• [What needs to be done]:
Your job is to copy the lines from the material that include "else".

• [The data]:

(** No child starts with the same sample as [n]. *)
Definition head_apart (n m : NodeT) : Prop :=
  forall x y, head (chain n) = Some x -> head (chain m) = Some y -> same x y = false.

Lemma heads_differ_cons n l : Forall (fun n => chain n <> []) (n :: l) ->
  heads_differ same (n :: l) <-> Forall (head_apart n) l /\ heads_differ same l.
Proof.
  intros Hne. split.
  - intros H. split.
    + apply Forall_forall. intros m Hm x y Hx Hy. apply list_elem_of_lookup in Hm as [i Hi]. destruct (same x y) eqn:E; [|done].
      by specialize (H 0%nat (S i) n m x y eq_refl Hi Hx Hy E).
    + intros i j a b x y Hi Hj Hx Hy E. by specialize (H (S i) (S j) a b x y Hi Hj Hx Hy E) as [= ->].
  - intros [Ha Hd] [|i] [|j] a b x y Hi Hj Hx Hy E; [done| | |].
    + injection Hi as ->. rewrite Forall_lookup in Ha. rewrite (Ha j b Hj x y Hx Hy) in E. done.
    + injection Hj as ->. rewrite Forall_lookup in Ha. apply same_back in E; [|done]. rewrite (Ha i a Hi y x Hy Hx) in E. done.
    + f_equal. by eapply Hd.
Qed.

Lemma head_apart_sym n m : head_apart n m -> head_apart m n.
Proof. intros H x y Hx Hy. destruct (same x y) eqn:E; [|done]. apply same_back in E; [|done]. by rewrite (H y x Hy Hx) in E. Qed.

Lemma heads_differ_perm l l' : l ≡ₚ l' -> Forall (fun n => chain n <> []) l -> heads_differ same l -> heads_differ same l'.
Proof.
  induction 1 as [|n l l' P IH|n m l|l l' l'' P1 IH1 P2 IH2]; intros Hne H; [done| | |].
  - pose proof Hne as Hne'. rewrite P in Hne'. apply heads_differ_cons in H as [Ha Hd]; [|done]. apply heads_differ_cons; [done|].
    apply Forall_cons_1 in Hne as [_ Hne]. split; [by rewrite <- P|auto].
  - assert (Forall (fun n => chain n <> []) (n :: m :: l)) as Hne' by (by rewrite Permutation_swap).
    apply Forall_cons_1 in Hne as [H1 Hne]. pose proof Hne' as [_ Hne2]%Forall_cons_1.
    apply heads_differ_cons in H as [Ha Hd]; [|by constructor]. apply heads_differ_cons in Hd as [Hb Hd]; [|done].
    apply Forall_cons_1 in Ha as [Hnm Ha].
    apply heads_differ_cons; [done|]. split; [constructor; [by apply head_apart_sym|done]|]. by apply heads_differ_cons.
  - apply IH2; [by rewrite <- P1|]. by apply IH1.
Qed.

Lemma heads_differ_fmap (f : NodeT -> NodeT) l : (forall n, chain (f n) = chain n) -> heads_differ same l -> heads_differ same (f <$> l).
Proof.
  intros Hf H i j a b x y Hi Hj Hx Hy E. rewrite list_lookup_fmap in Hi, Hj. destruct (l !! i) as [a'|] eqn:Ea, (l !! j) as [b'|] eqn:Eb; try done.
  injection Hi as <-. injection Hj as <-. rewrite Hf in Hx, Hy. by eapply H.
Qed.

Lemma ok_chain l : Forall (node_ok same) l -> Forall (fun n => chain n <> []) l.
Proof. intros H. eapply Forall_impl; [exact H|]. by intros n []. Qed.

Lemma sort_forest_ok (l : list NodeT) :
  Forall (fun n => node_ok same n -> node_ok same (sort_node n)) l -> forest_ok same l -> forest_ok same (sort_vector l).
Proof.
  intros IH [Hl Hd]. unfold sort_vector. assert (Forall (node_ok same) (sort_node <$> l)) as Hl'.
  { apply Forall_fmap, Forall_forall. intros n Hn. rewrite Forall_forall in IH, Hl. by apply IH, Hl. }
  split; [by rewrite sort_by_perm|]. eapply heads_differ_perm; [symmetry; apply sort_by_perm|by apply ok_chain|].
  apply heads_differ_fmap; [|done]. by intros [].
Qed.

Lemma sort_node_ok n : node_ok same n -> node_ok same (sort_node n).
Proof.
  induction n as [p cp ch kids IH] using chain_node_ind. intros H. inversion H; subst. rewrite sort_node_eq. unfold set_children.
  cbn [period children_period chain children]. destruct (sort_forest_ok kids IH) as [Hk Hd]; [done|]. constructor; try done.
  rewrite zsum_sorted; [done|]. apply Forall_true. apply total_sort_node.
Qed.

Lemma sort_by_period_ok r :
  root_ok same r ->
  exists r', SortByPeriod r = Some (Ok r') /\ root_ok same r' /\ levels_sorted (root_children r') /\
    root_children r' ≡ₚ sort_node <$> root_children r /\ duplicated r' = duplicated r /\
    root_children_period r' = root_children_period r /\
    forall k, weight same (root_children r') k = weight same (root_children r) k.
Proof.
  intros [Hf Hcp]. unfold SortByPeriod. rewrite (sort_loop_ok _ [[]] [root_children r]);
    [|by repeat constructor|by repeat constructor|cbn; unfold vector_cost, id; lia].
  change (sort_all [[]] (root_children r)) with (sort_vector (root_children r)). eexists. split; [done|].
  cbn [root_children root_children_period duplicated].
  assert (forall f, (forall n, f (sort_node n) = f n) -> zsum (f <$> sort_vector (root_children r)) = zsum (f <$> root_children r)) as Hsum
    by (intros f Hfn; by apply zsum_sorted, Forall_true).
  split_and!; try done.
  - split; [|by rewrite Hsum by apply total_sort_node]. apply sort_forest_ok; [|done]. apply Forall_true, sort_node_ok.
  - apply sorted_levels, Forall_true, sort_node_levels.
  - apply sort_by_perm.
  - intros k. apply Hsum. intros n. apply sort_node_weight.
Qed.

(** C31: with [same] an equivalence on samples, [SortByPeriod] terminates on every
    well-formed tree (chains not empty, siblings start with different samples,
    64-bit periods, every [children_period] the sum over the children), puts the
    children of the root and of every node in the order of decreasing total
    period, and changes nothing else: the tree stays well-formed, every call
    chain keeps its period, and the children of the root are those it had, each
    sorted in the same way. *)
Theorem SortByPeriod_sorts r :
  root_ok same r ->
  exists r', SortByPeriod r = Some (Ok r') /\ root_ok same r' /\ levels_sorted (root_children r') /\
    root_children r' ≡ₚ sort_node <$> root_children r /\ duplicated r' = duplicated r /\
    root_children_period r' = root_children_period r /\
    forall k, weight same (root_children r') k = weight same (root_children r) k.
Proof. intros Hr. exact (sort_by_period_ok r Hr). Qed.
End sorting.

Lemma SortByPeriod_sorts_witness :
  let r := mkRoot false 12 [mkChainNode 3 0 [1]%nat []; mkChainNode 9 0 [2]%nat []] in
  exists r', SortByPeriod r = Some (Ok r') /\ root_ok Nat.eqb r' /\ levels_sorted (root_children r') /\
    root_children r' ≡ₚ sort_node <$> root_children r /\ duplicated r' = duplicated r /\
    root_children_period r' = root_children_period r /\
    forall k, weight Nat.eqb (root_children r') k = weight Nat.eqb (root_children r) k.
Proof.
  apply (SortByPeriod_sorts (Hsame := nat_eqb_equivalence) Nat.eqb
    (mkRoot false 12 [mkChainNode 3 0 [1]%nat []; mkChainNode 9 0 [2]%nat []])).
  split; [split|reflexivity].
  - repeat (apply Forall_cons; split); [..|apply Forall_nil_2]; apply alloc_ok; try discriminate; unfold is_u64; lia.
  - intros [|[|]] [|[|]] a b x y Hi Hj Hx Hy; try done; cbn in Hi, Hj; simplify_eq; cbn in Hx, Hy; simplify_eq; discriminate.
Defined.

(** The tree of three chains, sorted. *)
Example tree_sample :
  (r ← (match AddCallChain Nat.eqb [1; 2; 3]%nat 5 CallChainRoot_new with Some (Ok r) => Some r | _ => None end);
   r ← (match AddCallChain Nat.eqb [1; 2; 4]%nat 7 r with Some (Ok r) => Some r | _ => None end);
   r ← (match AddCallChain Nat.eqb [1]%nat 2 r with Some (Ok r) => Some r | _ => None end);
   SortByPeriod r) =
  Some (Ok (mkRoot false 14 [mkChainNode 2 12 [1]%nat [mkChainNode 0 12 [2]%nat [mkChainNode 7 0 [4]%nat []; mkChainNode 5 0 [3]%nat []]]])).
Proof. vm_compute. reflexivity. Qed.

(** * The samples of a tree *)

Section samples.
Context {A : Type} (P : A -> Prop).

#[warnings="-register-all"]
Inductive node_all : CallChainNode A -> Prop :=
| node_all_intro p cp ch kids : Forall P ch -> Forall node_all kids -> node_all (mkChainNode p cp ch kids).
Definition root_all (r : CallChainRoot A) : Prop := Forall node_all (root_children r).

Lemma SplitNode_all q m : node_all q -> node_all (SplitNode q m).
Proof.
  intros [p cp ch kids Hc Hk]. unfold SplitNode, AllocateNode, set_children. cbn [period children_period chain children].
  constructor; [by apply Forall_take|]. apply Forall_singleton. constructor; [by apply Forall_drop|done].
Qed.

Lemma node_all_children q l : node_all q -> Forall node_all l -> node_all (set_children l q).
Proof. intros [] Hl. by constructor. Qed.

Lemma add_loop_all same callchain p fuel : forall q pos q',
  Forall P callchain -> node_all q -> add_loop same fuel callchain p q pos = Some (Ok q') -> node_all q'.
Proof.
  induction fuel as [|fuel IH]; intros q pos q' Hc Hq E; [done|]. cbn [add_loop] in E.
  set (m := GetMatchingLengthInNode same q callchain pos) in *. destruct (Nat.eqb m 0); [done|].
  set (qb := if Nat.ltb m (length (chain q)) then _ else _) in E.
  assert (node_all qb.1) as Hq1 by (unfold qb; destruct (Nat.ltb _ _); [by apply SplitNode_all|done]). destruct qb as [q1 b]. cbn [fst] in Hq1.
  assert (node_all (add_period p q1) /\ node_all (add_children_period p q1) /\ Forall node_all (children q1)) as (H1 & H2 & H3)
    by (destruct Hq1; split_and!; [by constructor|by constructor|done]).
  destruct (Nat.eqb (pos + m) (length callchain)); [by injection E as <-|].
  change (children (add_children_period p q1)) with (children q1) in E.
  assert (node_all (set_children (children q1 ++ [AllocateNode callchain (pos + m) p 0]) (add_children_period p q1))) as Hpush.
  { apply node_all_children; [done|]. apply Forall_app. split; [done|]. apply Forall_singleton. constructor; [by apply Forall_drop|done]. }
  destruct b; [|by injection E as <-].
  destruct (callchain !! (pos + m)%nat) as [x|]; [|done]. destruct (FindMatchingNode same (children q1) x) as [[i|]| |]; try done; [|by injection E as <-].
  destruct (children q1 !! i) as [np|] eqn:Ei; [|done]. destruct (add_loop same fuel callchain p np (pos + m)) as [[np'| |]|] eqn:En; try done.
  injection E as <-. apply node_all_children; [done|]. apply Forall_insert; [done|]. eapply IH; [done| |done].
  by apply (Forall_lookup_1 _ _ _ _ H3 Ei).
Qed.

• [Reply to the task]:
    period, and changes nothing else: the tree stays well-formed, every call
  set (qb := if Nat.ltb m (length (chain q)) then _ else _) in E.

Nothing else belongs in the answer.